Exposure of Impacted Teeth
What is an impacted tooth?
An impacted tooth simply means that it is “stuck” and cannot erupt into the proper position. Patients frequently develop problems with impacted third molar (wisdom) teeth. These teeth get “stuck” in the back of the jaw and can develop painful infections, among a host of other problems (see Wisdom Teeth under Procedures). Since there is rarely a functional need for wisdom teeth, they are usually extracted if they develop problems. The maxillary cuspid (upper eyetooth) is the second most common tooth to become impacted. The cuspid tooth is a critical tooth and plays an important role in your “bite”. The cuspid teeth are very strong biting teeth and have the longest roots of any human teeth. They are designed to be the first teeth that touch when your jaws close together so they guide the rest of the teeth into the proper bite.
Normally, the maxillary cuspid teeth are the last of the “front” teeth to erupt into place. They usually come into place around age 13 and cause any space left between the upper front teeth to close tighter together. If a cuspid tooth gets impacted, every effort is made to get it to erupt into its proper position. The techniques involved to aid eruption can be applied to any impacted tooth in the upper or lower jaw, but most commonly they are applied to the maxillary cuspid (upper eye) teeth. Sixty percent of these impacted eyeteeth are located on the palatal (roof of the mouth) side of the dental arch. The remaining impacted eye teeth are found in the middle of the supporting bone, but are stuck in an elevated position above the roots of the adjacent teeth, or are out to the facial side of the dental arch. A cone beam scan may be necessary to determine the exact location of the impacted canine in order to determine the best treatment option.

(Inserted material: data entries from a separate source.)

(** The [if cache_path.exists(): try: ... except (json.JSONDecodeError,
    KeyError, ValueError): pass] block; [payload_of] is what the operation
    takes from a fresh dictionary ([None]: a [KeyError]). *)
Definition cache_read {P R} (payload_of : P -> option R)
    (now ttl : Z) (file : option (CacheDoc P)) : CacheOutcome R :=
  match file with
  | None => CacheMiss
  | Some DocCorrupt => CacheMiss
  | Some DocNotDict => CacheRaise TypeError
  | Some (DocDict ts payload) =>
      match timestamp_fresh now ttl ts with
      | CacheHit _ =>
          match payload_of payload with
          | Some r => CacheHit r
          | None => CacheMiss
          end
      | CacheMiss => CacheMiss
      | CacheRaise e => CacheRaise e
      end
  end.

End CacheRead.

(** ** What a cache read can end in *)

Section CacheReadFacts.

Variable fromisoformat : string -> option DateTime.
Context {P R : Type}.
Variable payload_of : P -> option R.

(** A read is a miss exactly when there is no file, the file does not
    parse, the dictionary has no timestamp, the timestamp is not in ISO
    format, the entry is [ttl] seconds old or older, or the payload key is
    not there. *)
Lemma cache_read_miss_iff (now ttl : Z) (file : option (CacheDoc P)) :
  cache_read fromisoformat payload_of now ttl file = CacheMiss
  <-> file = None
      \/ file = Some DocCorrupt
      \/ exists ts payload,
           file = Some (DocDict ts payload)
           /\ (ts = TsMissing
               \/ exists s,
                    ts = TsStr s
                    /\ (fromisoformat s = None
                        \/ exists t,
                             fromisoformat s = Some (naive t)
                             /\ ((ttl * micros_per_second <= now - t)%Z
                                 \/ payload_of payload = None))).
Proof.
  unfold cache_read, timestamp_fresh, since, naive.
  destruct file as [[| |ts payload]|]; simpl.
  - split; [tauto|]. intros _. reflexivity.
  - split; [discriminate|].
    intros [H|[H|(ts & p & H & _)]]; discriminate.
  - destruct ts as [| |s]; simpl.
    + split; [|reflexivity]. intros _. right. right. eauto 10.
    + split; [discriminate|].
      intros [H|[H|(ts & p & [= <- <-] & [H|(s & H & _)])]]; discriminate.
    + destruct (fromisoformat s) as [[w [off|]]|] eqn:Eiso; simpl.
      * split; [discriminate|].
        intros [H|[H|(ts & p & [= <- <-] & [H|(s' & [= <-] & [H|(t & H & _)])])]];
          try discriminate; congruence.
      * destruct (now - w <? ttl * micros_per_second)%Z eqn:Eage.
        -- apply Z.ltb_lt in Eage.
           destruct (payload_of payload) eqn:Ep.
           ++ split; [discriminate|].
              intros [H|[H|(ts & p & [= <- <-] & [H|(s' & [= <-] & [H|(t & H & [Ht|Ht])])])]];
                try discriminate; try congruence.
              rewrite Eiso in H. injection H as <-. lia.
           ++ split; [|reflexivity]. intros _. right. right.
              exists (TsStr s), payload. split; [reflexivity|]. right.
              exists s. split; [reflexivity|]. right. exists w. tauto.
        -- apply Z.ltb_ge in Eage.
           split; [|reflexivity]. intros _. right. right.
           exists (TsStr s), payload. split; [reflexivity|]. right.
           exists s. split; [reflexivity|]. right. exists w. tauto.
      * split; [|reflexivity]. intros _. right. right.
        exists (TsStr s), payload. split; [reflexivity|]. right.
        exists s. split; [reflexivity|]. left. exact Eiso.
  - split; [|reflexivity]. intros _. left. reflexivity.
Qed.

(** A read within the TTL of a dictionary with a naive ISO timestamp is a
    hit on its payload. *)
Lemma cache_read_fresh (now ttl t : Z) (s : string) (payload : P) (r : R) :
  fromisoformat s = Some (naive t) ->
  (now - t < ttl * micros_per_second)%Z ->
  payload_of payload = Some r ->
  cache_read fromisoformat payload_of now ttl (Some (DocDict (TsStr s) payload))
  = CacheHit r.
Proof.
  intros Hiso Hage Hp. unfold cache_read, timestamp_fresh. rewrite Hiso. simpl.
  apply Z.ltb_lt in Hage. rewrite Hage, Hp. reflexivity.
Qed.

(** A file that parses to something other than a dictionary is neither a
    hit nor a miss: the subscript raises [TypeError], which the [except]
    clause of the cache block does not list. *)
Lemma cache_read_not_dict (now ttl : Z) :
  cache_read fromisoformat payload_of now ttl (Some DocNotDict)
  = CacheRaise TypeError.
Proof. reflexivity. Qed.

End CacheReadFacts.

(* ===================================================================== *)
(** * utils.py: extract_domain                                             *)
(* ===================================================================== *)

Section ExtractDomain.

(** [urlparse(u).netloc]; [None] when [urlparse] raises. *)
Variable netloc_of : string -> option string.

(** utils.py, [extract_domain]. *)
Definition extract_domain (url : string) : string :=
  if Str.is_empty url then ""
  else
    match netloc_of (normalize_url url) with
    | None => ""
    | Some netloc =>
        let domain := Text.lower netloc in
        if Str.startswith "www." domain then Str.drop 4 domain else domain
    end.

End ExtractDomain.

(* ===================================================================== *)
(** * list.sort                                                            *)
(* ===================================================================== *)

Section Sort.

Context {A K : Type}.
Variable ltb : K -> K -> bool.
Variable key : A -> K.

(** [x] enters a descending list in front of the first element whose key
    is not greater than its own. *)
Fixpoint insert_desc (x : A) (l : list A) : list A :=
  match l with
  | [] => [x]
  | y :: t => if ltb (key x) (key y) then y :: insert_desc x t else x :: l
  end.

(** [l.sort(key=key, reverse=True)]: descending, and stable (elements
    with equal keys stay in their original order). *)
Definition sort_desc (l : list A) : list A := fold_right insert_desc [] l.

End Sort.

Section SortFacts.

Context {A K : Type}.
Variable ltb : K -> K -> bool.
Variable key : A -> K.

(** [x] may stand before [y] in a descending list. *)
Definition not_below (x y : A) : Prop := ltb (key x) (key y) = false.

Hypothesis ltb_asym : forall a b, ltb a b = true -> ltb b a = false.
Hypothesis not_ltb_trans :
  forall a b c, ltb a b = false -> ltb b c = false -> ltb a c = false.

Lemma insert_desc_perm (x : A) (l : list A) :
  Permutation (insert_desc ltb key x l) (x :: l).
Proof.
  induction l as [|y t IH]; simpl; [reflexivity|].
  destruct (ltb (key x) (key y)); [|reflexivity].
  rewrite IH. apply perm_swap.
Qed.

Lemma sort_desc_perm (l : list A) : Permutation (sort_desc ltb key l) l.
Proof.
  induction l as [|x t IH]; simpl; [reflexivity|].
  rewrite insert_desc_perm, IH. reflexivity.
Qed.

Lemma insert_desc_sorted (x : A) (l : list A) :
  StronglySorted not_below l ->
  StronglySorted not_below (insert_desc ltb key x l).
Proof.
  induction 1 as [|y t Hsorted IH Hall]; simpl.
  - repeat constructor.
  - destruct (ltb (key x) (key y)) eqn:E.
    + constructor; [exact IH|].
      apply Forall_forall. intros z Hz.
      apply list_elem_of_In in Hz.
      apply (Permutation_in _ (insert_desc_perm x t)) in Hz as [<-|Hz].
      * apply ltb_asym, E.
      * rewrite Forall_forall in Hall. apply Hall, list_elem_of_In, Hz.
    + constructor; [constructor; assumption|].
      constructor; [exact E|].
      apply Forall_forall. intros z Hz. rewrite Forall_forall in Hall.
      eapply not_ltb_trans; [exact E|apply Hall, Hz].
Qed.

(** The sort leaves a permutation of its argument in which no element is
    followed by one with a greater key. *)
Lemma sort_desc_sorted (l : list A) :
  StronglySorted not_below (sort_desc ltb key l).
Proof.
  induction l as [|x t IH]; simpl; [constructor|].
  apply insert_desc_sorted, IH.
Qed.

End SortFacts.
(** One recognized and one unrecognized record on a collection of one
    shape: the collection grows by exactly 1. *)
Lemma import_appends_recognized_witness :
  let app := with_shapes init_app [LineShape 0 0 1 1] in
  let data := [to_dict (RectangleShape 0 0 10 10);
               {[ "type" := FStr "HexagonShape" ]}] in
  length (shapes (import_shapes app data).1) = S (length (shapes app)).
Proof.
  intros app data.
  destruct (import_appends_recognized app data) as (decoded & _ & _ & Hlen).
  - repeat constructor.
    + intros _. exists (RectangleShape 0 0 10 10). split; reflexivity.
    + discriminate.
  - rewrite Hlen. reflexivity.
Defined.

(** ** Radii of interactively built shapes *)

Lemma round_ok_of_radius (s : Shape) : bbox_regular s -> round_ok s.
Proof.
  destruct s; cbn [bbox_regular round_ok bounding_box]; intros Hreg;
    try exact I;
    (split; [exact Hreg |]); eexists; (split; [reflexivity |]);
    split; lra.
Qed.

Lemma construct_shape_round_ok (kind : Tool) (points : list (R * R))
  (s : Shape) :
  construct_shape kind points = Ok s -> round_ok s.
Proof.
  intros Hs. apply round_ok_of_radius. revert Hs.
  destruct kind;
    split_points points;
    cbn; intros Hs; try discriminate Hs; injection Hs as <-; cbn;
    try exact I; apply dist_nonneg.
Qed.

(** A scan returns the collection as it was or with one position
    deleted. *)
Lemma delete_scan_shapes (app app' : CentroidApp) (reversed : list Shape)
  (i : nat) (mx my : R) :
  delete_scan app reversed i mx my = Ok app' ->
  shapes app' = shapes app \/ exists idx, shapes app' = delete idx (shapes app).
Proof.
  revert i. induction reversed as [| s rest IH]; intros i; cbn [delete_scan].
  - intros [= <-]. left. reflexivity.
  - destruct (is_point_inside s mx my) as [[|] | e]; cbn;
      [| apply IH | discriminate].
    unfold pop. destruct (shapes app !! _); cbn; [| discriminate].
    intros [= <-]. right. eexists. reflexivity.
Qed.

Lemma handle_round_ok (app : CentroidApp) (ev : Event) :
  Forall round_ok (shapes app) -> Forall round_ok (shapes (handle app ev)).
Proof.
  intros Hinv. destruct ev as [kind | | x y | x y | | | input]; cbn [handle].
  - exact Hinv.
  - exact Hinv.
  - unfold on_left_click.
    destruct (to_math_coords (IZR x) (IZR y)) as [mx my].
    destruct (delete_mode app); [| exact Hinv].
    destruct (delete_scan app (rev (shapes app)) 1 mx my) as [app' | e] eqn:Hscan;
      cbn [recover]; [| exact Hinv].
    destruct (delete_scan_shapes _ _ _ _ _ _ Hscan) as [-> | (idx & ->)];
      [exact Hinv | apply Forall_delete, Hinv].
  - unfold on_drag. destruct (current_tool app) as [tool |]; [| exact Hinv].
    destruct (negb (needs_2_points tool)); [exact Hinv |].
    destruct (click_points app) as [| [x1 y1] rest]; [exact Hinv |].
    destruct (to_math_coords (IZR x) (IZR y)). exact Hinv.
  - unfold on_left_release.
    destruct (current_tool app) as [kind |]; [| exact Hinv].
    destruct (decide _); [exact Hinv |].
    destruct (construct_shape kind (click_points app)) as [s | e] eqn:Hs;
      cbn; [| exact Hinv].
    apply Forall_app. split; [exact Hinv |].
    constructor; [eapply construct_shape_round_ok, Hs | constructor].
  - exact Hinv.
  - unfold on_submit. destruct (points_var input) as [n |]; [| exact Hinv].
    destruct (decide (n <= 3)%Z); [exact Hinv |].
    destruct (decide _); [exact Hinv |].
    destruct (parse_pairs (coords_var input) []) as [err | points];
      [exact Hinv |].
    cbn. apply Forall_app. split; [exact Hinv | repeat constructor].
Qed.

Lemma run_round_ok (evs : list Event) (app : CentroidApp) :
  Forall round_ok (shapes app) -> Forall round_ok (shapes (run app evs)).
Proof.
  revert app. induction evs as [| ev evs IH]; intros app Hinv; cbn.
  - exact Hinv.
  - apply IH, handle_round_ok, Hinv.
Qed.

(** C10: a circle-family shape committed on release has the distance
    between the two clicked points as its radius, which is not negative;
    hence after any sequence of interactive events from the start of the
    application every Circle, HalfCircle and QuarterCircle of the
    collection has a radius that is not negative and a bounding box with
    xmin <= xmax and ymin <= ymax. *)
Theorem interactive_round_shapes_ordered :
  (forall kind c p,
      kind = Circle \/ kind = HalfCircle \/ kind = QuarterCircle ->
      exists s, construct_shape kind [c; p] = Ok s /\
                committed_shape kind [c; p] = Some s /\ round_ok s) /\
  (forall evs : list Event, Forall round_ok (shapes (run init_app evs))).
Proof.
  split.
  - intros kind [cx cy] [px py] Hkind.
    destruct (construct_shape_exact kind [(cx, cy); (px, py)])
      as (s & Hspec & Hcode).
    + destruct Hkind as [-> | [-> | ->]]; reflexivity.
    + exists s. repeat split; try assumption.
      eapply construct_shape_round_ok, Hcode.
  - intros evs. apply run_round_ok. constructor.
Qed.

Lemma interactive_round_shapes_ordered_witness :
  exists s, construct_shape Circle [(0, 0); (3, 4)] = Ok s /\
            committed_shape Circle [(0, 0); (3, 4)] = Some s /\ round_ok s.
Proof.
  apply (proj1 interactive_round_shapes_ordered Circle (0, 0) (3, 4)).
  left. reflexivity.
Defined.

(** A session that draws a circle: tool, press and release at the centre,
    press and release 10 pixels to the right. *)
Example circle_session :
  exists cx cy r,
    shapes (run init_app [ActivateTool Circle; LeftClick 400 300; LeftRelease;
                          LeftClick 410 300; LeftRelease])
    = [CircleShape cx cy r].
Proof. do 3 eexists. reflexivity. Qed.

(** A record read from a file is not bound by this: an import appends a
    circle of radius -1 as it is. *)
Example import_negative_radius :
  shapes (import_shapes init_app [to_dict (CircleShape 0 0 (-1))]).1
  = [CircleShape 0 0 (-1)].
Proof. reflexivity. Qed.

(** ** Polygons by coordinates *)

Lemma parse_pairs_well_formed (points acc : list (R * R)) :
  parse_pairs (map pair_text points) acc = inr (acc ++ points).
Proof.
  revert acc. induction points as [| [x y] rest IH]; intros acc; cbn.
  - rewrite app_nil_r. reflexivity.
  - rewrite IH, <- app_assoc. reflexivity.
Qed.
(** X8. The constructor refuses the sizes 0 and above [MAX_PARTICLES] with
    its own message and throws [Out of memory] when the buffers cannot be
    allocated; when they can, the new system is active, empty and not
    full, has the requested capacity, one size [1.0], the colour white, an
    infinite lifetime and the insert mode [top]. *)
Theorem constructor_effect size g :
  (size = 0 \/ MAX_PARTICLES E < size ->
   ParticleSystem E size g = Exception "Invalid ParticleSystem size.") /\
  (0 < size <= MAX_PARTICLES E -> allocates E size = false ->
   ParticleSystem E size g = Exception "Out of memory") /\
  (0 < size <= MAX_PARTICLES E -> allocates E size = true ->
   exists s,
     ParticleSystem E size g = Ok s /\ isActive s = true /\
     isEmpty s = true /\ isFull s = false /\ isPaused s = false /\
     isStopped s = false /\ getCount s = 0 /\ getBufferSize s = size /\
     sizes (params s) = [f1] /\
     colors (params s) = [mkColorf f1 f1 f1 f1] /\
     lifetime s = fminus1 /\ insertMode s = INSERT_MODE_TOP /\
     emissionRate s = f0).
Proof.
  unfold ParticleSystem, setBufferSize, createBuffers. split; [|split].
  - intros [-> | H].
    + reflexivity.
    + apply Z.ltb_lt in H. rewrite H, orb_true_r. reflexivity.
  - intros [H1 H2] Ha.
    assert (Hz : (size =? 0) = false) by (apply Z.eqb_neq; lia).
    assert (Hm : (MAX_PARTICLES E <? size) = false) by (apply Z.ltb_ge; lia).
    rewrite Hz, Hm, Ha. reflexivity.
  - intros [H1 H2] Ha.
    assert (Hz : (size =? 0) = false) by (apply Z.eqb_neq; lia).
    assert (Hm : (MAX_PARTICLES E <? size) = false) by (apply Z.ltb_ge; lia).
    rewrite Hz, Hm, Ha. cbn [orb bind].
    eexists. split; [reflexivity|]. unfold reset, isFull. cbn.
    repeat split. destruct size; [lia|reflexivity|lia].
Qed.

(** X9. [clone] of a system whose capacity is valid throws
    [Out of memory] when the buffers of the copy cannot be allocated; when
    they can, it gives a system with the same configuration, capacity,
    insert mode, rate, positions and [active] flag, but none of the
    particles: its pool is empty, its counter zero and its remaining life
    the full lifetime. *)
Theorem clone_effect s :
  0 < maxParticles s <= MAX_PARTICLES E ->
  (allocates E (maxParticles s) = false ->
   clone E s = Exception "Out of memory") /\
  (allocates E (maxParticles s) = true ->
   exists c,
     clone E s = Ok c /\ activeParticles c = 0 /\ active_list c [] /\
     pFree c = 0%nat /\ maxParticles c = maxParticles s /\
     params c = params s /\ active c = active s /\
     insertMode c = insertMode s /\ emissionRate c = emissionRate s /\
     position c = position s /\ prevPosition c = prevPosition s /\
     lifetime c = lifetime s /\ life c = lifetime s /\ emitCounter c = f0).
Proof.
  intros [H1 H2]. unfold clone, setBufferSize, createBuffers.
  cbn [copiedMembers maxParticles].
  assert (Hz : (maxParticles s =? 0) = false) by (apply Z.eqb_neq; lia).
  assert (Hm : (MAX_PARTICLES E <? maxParticles s) = false)
    by (apply Z.ltb_ge; lia).
  rewrite Hz, Hm. cbn [orb]. split; intros Ha; rewrite Ha.
  - reflexivity.
  - cbn [bind]. eexists. split; [reflexivity|]. unfold reset. cbn.
    repeat split. eexists. split; reflexivity.
Qed.

End Capacity.

Lemma emit_fills_witness :
  exists s s',
    three_particles = Ok s /\ emit test_externals 5 s = Ok s' /\
    activeParticles s' = 4.
Proof.
  destruct three_particles_state
    as (s & mem & H & _ & _ & _ & _ & Ha & Hmx & Hact & _ & s' & He).
  destruct (emit_fills test_externals 5 s s' (three_particles_inv s H))
    as (Hc & _); [lia|exact He|].
  rewrite Hact, Ha, Hmx in Hc. exists s, s'. auto.
Defined.

Lemma setBufferSize_effect_witness :
  exists s s',
    three_particles = Ok s /\
    setBufferSize test_externals 0 s = Exception "Invalid buffer size" /\
    setBufferSize small_heap 3 s = Exception "Out of memory" /\
    setBufferSize test_externals 2 s = Ok s' /\ activeParticles s' = 0 /\
    maxParticles s' = 2.
Proof.
  destruct three_particles_state as (s & mem & H & _).
  destruct (setBufferSize_effect test_externals 0 s) as (Hbad & _ & _).
  destruct (setBufferSize_effect small_heap 3 s) as (_ & Hoom & _).
  destruct (setBufferSize_effect test_externals 2 s) as (_ & _ & Hgood).
  destruct Hgood as (s' & mem' & Hr & _ & _ & Hmx & Ha & _);
    [simpl; lia|reflexivity|].
  exists s, s'. split; [exact H|]. split; [apply Hbad; left; reflexivity|].
  split; [apply Hoom; [simpl; lia|reflexivity]|]. auto.
Defined.

Lemma constructor_effect_witness :
  ParticleSystem test_externals 0 0%nat =
    Exception "Invalid ParticleSystem size." /\
  ParticleSystem small_heap 4 0%nat = Exception "Out of memory" /\
  exists s,
    ParticleSystem test_externals 4 0%nat = Ok s /\ isEmpty s = true /\
    getBufferSize s = 4.
Proof.
  destruct (constructor_effect test_externals 0 0%nat) as (Hbad & _ & _).
  destruct (constructor_effect small_heap 4 0%nat) as (_ & Hoom & _).
  destruct (constructor_effect test_externals 4 0%nat) as (_ & _ & Hgood).
  destruct Hgood as (s & Hr & _ & He & _ & _ & _ & _ & Hb & _);
    [simpl; lia|reflexivity|].
  split; [apply Hbad; left; reflexivity|].
  split; [apply Hoom; [simpl; lia|reflexivity]|]. exists s. auto.
Defined.

Lemma clone_effect_witness :
  exists s c,
    three_particles = Ok s /\ activeParticles s = 3 /\
    clone small_heap s = Exception "Out of memory" /\
    clone test_externals s = Ok c /\ activeParticles c = 0 /\
    maxParticles c = 4.
Proof.
  destruct three_particles_state
    as (s & mem & H & _ & _ & _ & _ & Ha & Hmx & _).
  destruct (clone_effect small_heap s) as (Hoom & _);
    [rewrite Hmx; simpl; lia|].
  destruct (clone_effect test_externals s) as (_ & Hgood);
    [rewrite Hmx; simpl; lia|].
  destruct Hgood as (c & Hr & Hc & _ & _ & Hm & _); [reflexivity|].
  exists s, c. rewrite Hmx in Hm.
  split; [exact H|]. split; [exact Ha|].
  split; [apply Hoom; rewrite Hmx; reflexivity|]. auto.
Defined.

(** ** What [update] leaves alone *)

Section UpdateFrame.

Context {Rng : Type}.
Variable E : Externals Rng.
Implicit Types (s : System Rng) (mem : list Particle.t) (l : list nat).

Lemma update_particles_shrinks fuel dt cur s s' :
  pool_inv s -> (forall x, cur = Some x -> (x < pFree s)%nat) ->
  update_particles E fuel dt cur s = Ok s' -> (pFree s' <= pFree s)%nat.
Proof.
  revert cur s. induction fuel as [|fuel IH]; intros cur s Hinv Hcur.
  - destruct cur; simpl; [discriminate|]. intros [= <-]. lia.
  - destruct cur as [p|]; simpl.
    2:{ intros [= <-]. lia. }
    assert (Hp : (p < pFree s)%nat) by (apply Hcur; reflexivity).
    intros H. apply bind_Ok in H as (s1 & Hmod & H).
    apply modify_Ok in Hmod as (v0 & Hload0 & Hstore0).
    destruct (store_data_inv s p v0
                (Particle.set_life (fsub (Particle.life v0) dt) v0) s1
                Hinv Hload0 eq_refl eq_refl Hstore0)
      as (Hinv1 & Hem1 & Hf1 & Hr1 & Hh1 & Hload1).
    rewrite Hload1 in H. cbn [bind] in H.
    destruct (fle _ f0).
    + apply bind_Ok in H as ([ret s2] & Hrem & H). simpl in H.
      destruct (removeParticle_inv s1 p Hinv1) as
        (ret' & s2' & Heq & Hinv2 & Hem2 & Hr2 & Hf2 & Hret); [lia|].
      rewrite Heq in Hrem. injection Hrem as <- <-.
      pose proof (IH ret' s2' Hinv2 Hret H). lia.
    + apply bind_Ok in H as (v2 & Hint & H).
      apply bind_Ok in H as (s2 & Hstore2 & H).
      apply integrate_links in Hint as (Hpv & Hnx & _).
      destruct (store_data_inv s1 p _ v2 s2 Hinv1 Hload1 Hpv Hnx Hstore2)
        as (Hinv2 & Hem2 & Hf2 & Hr2 & Hh2 & Hload2).
      rewrite Hload2 in H. cbn [bind] in H.
      assert (Hle : (pFree s' <= pFree s2)%nat); [|lia].
      apply (IH (Particle.next v2) s2 Hinv2); [|exact H].
      intros x Hx. eapply inv_next_in; eauto. lia.
Qed.

(** X10. While the emitter is not active, [update] spawns nothing and
    leaves the clock of the emitter alone: the counter and the remaining
    life are what they were, and the number of active particles can only
    go down. *)
Theorem update_inactive_only_removes fuel dt s r :
  pool_inv s -> active s = false -> update_counting E fuel dt s = Ok r ->
  snd r = 0%nat /\ active (fst r) = false /\
  emitCounter (fst r) = emitCounter s /\ life (fst r) = life s /\
  activeParticles (fst r) <= activeParticles s.
Proof.
  intros Hinv Hact. unfold update_counting.
  destruct (pMem s); [|intros [= <-]; simpl; repeat split; auto; lia].
  destruct (feq dt f0); [intros [= <-]; simpl; repeat split; auto; lia|].
  intros H. apply bind_Ok in H as (s1 & Htrav & H).
  apply bind_Ok in H as (r1 & Hem & H). injection H as <-.
  assert (Hcur : forall x, pHead s = Some x -> (x < pFree s)%nat)
    by (intros x; apply pool_inv_head; exact Hinv).
  pose proof (update_particles_shrinks _ _ _ _ _ Hinv Hcur Htrav) as Hle.
  destruct (update_particles_inv E _ _ _ _ _ Hinv Hcur Htrav)
    as (Hinv1 & (Ha & _ & _ & _ & Hec & _ & _ & _ & Hl & _) & _).
  unfold update_emitter in Hem. rewrite Ha, Hact in Hem. injection Hem as <-.
  destruct (pool_inv_count s Hinv) as (Hc & _).
  destruct (pool_inv_count s1 Hinv1) as (Hc1 & _).
  simpl. repeat split; try congruence. lia.
Qed.

(** X11. [update] never changes the configuration of the system:
    whenever it returns, the parameters of the particles, the emission
    rate, the insert mode, the capacity, the position and the lifetime of
    the emitter are what they were, and, when there is a buffer and [dt] is
    not zero, the previous position is the position.  Without a buffer or
    with [dt == 0] it returns at once, whatever the fuel, and the state is
    untouched.  On a well-linked pool it throws nothing, and it fails to
    return only when the emitter is active and the loop of the scheduler
    does not end on the counter. *)
Theorem update_keeps_configuration fuel dt s :
  (pMem s = None \/ feq dt f0 = true -> update E fuel dt s = Ok s) /\
  (forall s', update E fuel dt s = Ok s' ->
     params s' = params s /\ emissionRate s' = emissionRate s /\
     insertMode s' = insertMode s /\ maxParticles s' = maxParticles s /\
     position s' = position s /\ lifetime s' = lifetime s /\
     (pMem s <> None -> feq dt f0 = false ->
      prevPosition s' = position s)) /\
  (pool_inv s -> (pFree s <= fuel)%nat ->
   (forall msg, update E fuel dt s <> Exception msg) /\
   (update E fuel dt s = OutOfFuel ->
    feq dt f0 = false /\ active s = true /\
    scheduler_passes fuel (fdiv f1 (emissionRate s))
      (fadd (emitCounter s) dt) = None)).
Proof.
  split; [|split].
  - unfold update, update_counting.
    intros [Hn | Hn]; [rewrite Hn; reflexivity|].
    destruct (pMem s); [|reflexivity]. rewrite Hn. reflexivity.
  - intros s' H. exact (update_configuration E fuel dt s s' H).
  - intros Hinv Hfuel.
    pose proof (update_counting_outcome E fuel dt s Hinv Hfuel) as Hp.
    unfold update. split.
    + intros msg.
      destruct (update_counting E fuel dt s); cbn [bind];
        [discriminate|contradiction|discriminate|discriminate].
    + destruct (update_counting E fuel dt s); cbn [bind];
        [discriminate|discriminate|discriminate|]. intros _. exact Hp.
Qed.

Early Recognition of Impacted Canines Is the Key to Successful Treatment
The older the patient the more likely an impacted eyetooth will not erupt by natural forces alone, even if the space is available for the tooth to fit in the dental arch. A panoramic x-ray/cone beam scan, along with a dental examination, will help determine whether all the adult teeth are present or if some adult teeth are missing.
Treatment may require referral to an oral surgeon for extraction of over-retained baby teeth and/or selected adult teeth that are blocking the eruption of the all-important canines. The oral surgeon will also need to remove any extra teeth (supernumerary teeth) or growths that are blocking the eruption of any adult teeth.
What happens if the eyetooth will not erupt when proper space is available?
In cases where the eyeteeth will not erupt spontaneously, the orthodontist and oral surgeon will work together to get these teeth to erupt. Each case must be evaluated on an individual basis, but treatment will usually involve a combined effort between the orthodontist and the oral surgeon. A cone beam scan may be necessary to determine the location of the impacted canine. Depending on the location of the impacted canine, as well as other factors, will help determine the best treatment option.
The goal is to have the impacted canine erupt into occlusion. Once the tooth has moved into its final position, the gum around it will be evaluated. In some circumstances, there may be some minor “gum surgery” required.